The study is published in the Journal of the American Academy of Dermatology.
The team followed 23 patients who underwent the surgery for six months after the procedure. They found that, on average, the treated area of skin regained 43% of its natural color. Furthermore, in 8 patients with localized vitiligo, the treated skin area regained on average 68% of its natural color.
Performed under local anesthesia, the surgery, known as melanocyte-keratinocyte transplantation(MKTP), involves taking healthy skin cells from pigmented areas of the body and transferring them to the damaged area of skin.
Lead researcher of the study, Iltefat Hamzavi, M.D., a senior staff physician in Henry Ford's Department of Dermatology, said:
"The results achieved in our study were of obvious significance to our patients. We believe this new treatment option offers hope to patients of color and those with vitiligo on one side of the body or in one area of the body."
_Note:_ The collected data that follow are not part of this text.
Lemma scan_sound h0 h seen :
  (forall p, p ∈ seen -> requested h0 p.1 p.2) -> scan seen h = true ->
  forall h1 e h2 name i, h = h1 ++ e :: h2 -> shows e name i -> requested (h0 ++ h1) name i.
Proof.
  revert h0 seen. induction h as [|e0 h IH]; intros h0 seen Hs Hok h1 e h2 name i E He; [by destruct h1|].
  cbn [scan] in Hok. bool_hyps. destruct h1 as [|e1 h1]; cbn in E; simplify_eq.
  - apply shows_shown in He. rewrite ->He in *. bool_hyps. rewrite ->app_nil_r. by apply (Hs (name, i)).
  - rewrite ->(cons_middle e1 h0 h1), app_assoc. eapply IH; [|done|reflexivity|done].
    intros [name' i'] [Hin|Hin]%elem_of_app; [by apply requested_app, (Hs (name', i'))|by apply written_requested].
Qed.

End WatchdogSamples.

(** Three unreadable Nodes in a row, then a good check, and the probe. *)
Example watchdog_run :
  map (fun k => probe_status (Some (Status (current (foldl (check WatchdogSamples.decode WatchdogSamples.hash 64) started
    (take k [WatchdogSamples.unread; WatchdogSamples.unread; WatchdogSamples.unread; WatchdogSamples.good]))))))
    [0; 1; 2; 3; 4]%nat = [2; 2; 2; 1; 0].
Proof. vm_compute. reflexivity. Qed.

Lemma critical_event_sticks_witness :
  Status (current (snd (foldl (daemon WatchdogSamples.decode WatchdogSamples.hash 64) (""%string, started)
    ([Check WatchdogSamples.good] ++ Line WatchdogSamples.line :: [] ++ [Check WatchdogSamples.good])))) <> healthHealthy.
Proof. apply (critical_event_sticks WatchdogSamples.decode WatchdogSamples.hash 64). vm_compute. congruence. Defined.

Lemma healthy_sound_witness :
  exists n inv keys, r_node WatchdogSamples.good = Some n /\ r_event WatchdogSamples.good = "" /\
    uncorrectableEDAC (r_edac WatchdogSamples.good) = Some 0 /\
    note n inventoryBootIDKey = kn_BootID n /\ kn_BootID n <> "" /\
    WatchdogSamples.decode (note n inventoryKey) = Some inv /\ Hardware.Version inv = 1 /\ Hardware.BootID inv = kn_BootID n /\
    Hardware.Cells inv <> [] /\ WatchdogSamples.hash (Hardware.Cells inv) = note n inventoryHashKey /\
    core_keys (r_cpus WatchdogSamples.good) ∅ = Ok keys /\
    Forall (cell_present 64 WatchdogSamples.good (cores_on keys)) (Hardware.Cells inv) /\
    gpus_present inv (r_smi WatchdogSamples.good).
Proof.
  apply (healthy_sound WatchdogSamples.decode WatchdogSamples.hash 64 started). vm_compute. reflexivity.
Defined.

Lemma reboot_only_evacuated_witness :
  exists n s o, Some WatchdogSamples.asking = Some n /\ Some [] = Some (@nil string) /\ equal_fold "" "true" = false /\
    note n rebootRequestKey <> note n rebootAckKey /\ note n recoveryPhaseKey = "RebootRequested" /\
    conditionTrue (kn_Conditions n) hardwareDegradedCondition = true /\
    note n recoveryIncidentKey = Incident s /\ note n rebootRequestKey = Incident s /\ NodeName s = kn_Name n /\
    ESave s o ∈ RecoverySamples.run /\ reboot_phase (Phase s) /\ evacuated RecoverySamples.run s.
Proof.
  apply (reboot_only_evacuated RecoverySamples.reconciler RecoverySamples.valid_incident RecoverySamples.oversized
    RecoverySamples.decode_inventory RecoverySamples.decode_marker RecoverySamples.encode_profiles RecoverySamples.run
    (Some WatchdogSamples.asking) (Some []) [(Some WatchdogSamples.asking, Conflict); (Some WatchdogSamples.asking, Updated)]
    "" true None
    [WriteAck (acknowledged WatchdogSamples.asking (note WatchdogSamples.asking rebootRequestKey)); SyncDisks; Reboot]).
  - apply RecoverySamples.reached_passes.
  - intros h1 e h2 name i. apply (WatchdogSamples.scan_sound [] RecoverySamples.run []); [by intros p ?%not_elem_of_nil|].
    vm_compute. reflexivity.
  - intros n i [= <-] Hi. exists (RecoverySamples.patched 134), (Ok (RecoverySamples.patched 134)). split_and!.
    + apply (list_elem_of_lookup_2 _ 134). vm_compute. reflexivity.
    + unfold WatchdogSamples.asking. by rewrite ->WatchdogSamples.marked_name.
    + unfold WatchdogSamples.asking in Hi. rewrite ->WatchdogSamples.marked_annotations in Hi. exact Hi.
  - vm_compute. reflexivity.
  - right. right. left.
Defined.

End WatchdogSafety.
Definition prepare_worker (e : environment) : result gres_error (list Device * shape) :=
  match List.find (fun name => (getenv e name =? "")%string) required_variables with
  | Some name => Err (Unset name)
  | None =>
  reject_if negb (kube_client e) with NoClient in
  match pod e with
  | None => Err PodUnread
  | Some (node, annotation) =>
  match claim e with
  | None => Err ClaimUnread
  | Some None => Err NotAllocated
  | Some (Some results) =>
      let! devices := allocatedDevices (slices e) node results in
      let! wanted := decode_wanted e annotation in
      let! _ := validate (cpuset_ e) (stat_ e) (smi_ e) (proc_status e) devices wanted in
      Ok (devices, wanted)
  end end end.

Definition run (e : environment) : result gres_error unit * list effect :=
  match prepare_worker e with
  | Err err => (Err err, [])
  | Ok (devices, wanted) =>
      renderAndCheck (works_ e) devices wanted (gres_order e (GRES wanted)) (getenv e "POD_NAME") (getenv e "POD_IP")
        (getenv e "WORKER_POOL") (getenv e "SLURM_CONF_SERVER")
  end.
(** What is accepted is the resolved path, for any caller. *)
Lemma valid_path_resolved w root value job rank path :
  validRingPath w root value job rank = Ok path -> eval_symlinks w value = Some path /\ is_regular w path = true.
Proof.
  unfold validRingPath. destruct (eval_symlinks w root) as [rt|]; [|done]. destruct (eval_symlinks w value) as [p|]; [|done].
  destruct (rel rt p) as [relative|]; [|done]. destruct (_ || _); [done|]. destruct (is_regular w p) eqn:E; cbn; [|done].
  by intros [= <-].
Qed.

(** ** The rings of the flusher *)

Lemma create_streams_paths env d sb reqs acc fs strs fs' name path :
  Flusher.create_streams env d sb reqs acc fs = (Ok strs, fs') -> (name, path) ∈ strs ->
  (name, path) ∈ acc \/ Flusher.streamPattern name = true /\ path = Flusher.filepath_join [d; name +:+ ".ring"].
Proof.
  revert acc fs. induction reqs as [|r reqs IH]; intros acc fs; cbn [Flusher.create_streams]; [intros [= <- <-]; by left|].
  destruct (negb (Flusher.streamPattern _)) eqn:Ep; cbn [orb]; [done|].
  destruct (_ || _); [done|]. destruct (bool_decide _); [done|]. destruct (Flusher.initialize_file _ _ _ _ _ _) as [fs1|]; [|done].
  intros E Hin. destruct (IH _ _ E Hin) as [[H|H]%elem_of_app|H]; [by left| |by right].
  apply list_elem_of_singleton in H as [= -> ->]. right. split; [by apply negb_false_iff in Ep|done].
Qed.

Lemma dec_aux_length fuel n acc k :
  0 <= n < 10 ^ Z.of_nat k -> (1 <= k)%nat -> (String.length (dec_aux fuel n acc) <= k + String.length acc)%nat.
Proof.
  revert n acc k. induction fuel as [|fuel IH]; intros n acc k Hn Hk; cbn [dec_aux]; [lia|].
  destruct (n <? 10) eqn:E; [cbn; lia|]. bool_hyps. destruct k as [|[|k]]; [lia|cbn in Hn; lia|].
  etrans; [apply (IH _ _ (S k)); [|lia]|cbn; lia].
  rewrite ->(Nat2Z.inj_succ (S k)), Z.pow_succ_r in Hn by lia. split; [apply Z.div_pos; lia|apply Z.div_lt_upper_bound; lia].
Qed.

Lemma numeral_length n : 0 <= n <= int64_max -> (String.length (format_uint n) <= 19)%nat.
Proof. intros H. etrans; [apply (dec_aux_length _ _ _ 19); [pow2; cbn; lia|lia]|cbn; lia]. Qed.

Lemma numeral_plain n : 0 <= n -> plain (format_uint n) = true.
Proof.
  intros H. apply hex_plain; [apply dec_aux_nonempty|]. eapply string_forallb_impl; [|by apply format_uint_digits].
  intros c Hc. unfold Manifest.is_hex_lower. by rewrite ->Hc.
Qed.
The skin disease develops when the body's immune system kills cells called melanocytes. These dead cells no longer make pigment and as a result the area of skin turns white. Although there is no cure for vitiligo, it can be managed and treated with topical medications, creams and light therapy.
Although the surgery is performed in Europe, the Middle East, and Asia, this is the first time the procedure has been performed in North America.
In the study, 28 patients aged 18 to 60 underwent MKTP. In total, the procedure was performed 36 times and the team examined the outcomes of 29 of them. Duration of the procedure lasted from 30 minutes to two hours. Patients where discharged from the hospital on the same day.
The researchers followed 23 of the 28 patients for up to 6 months. 18 patients received 1 treatment, 4 received two treatments and one patient received 3 treatments. The ethnicity of patients was Caucasian, South Asian, African American and Hispanic.
During the procedure, melanocyte cells are taken from an area of healthy skin and separated to make a skin cell mixture, which was then applied to the treatment area of the skin. The treated area, which was, on average, the size of a credit card, was then covered with a specially developed adhesive biologic dressing.
The study was a collaboration between Henry Ford and the National Center for Vitiligo, Riyadh, Saudi Arabia, and funded by the Shahani Foundation based in Michigan.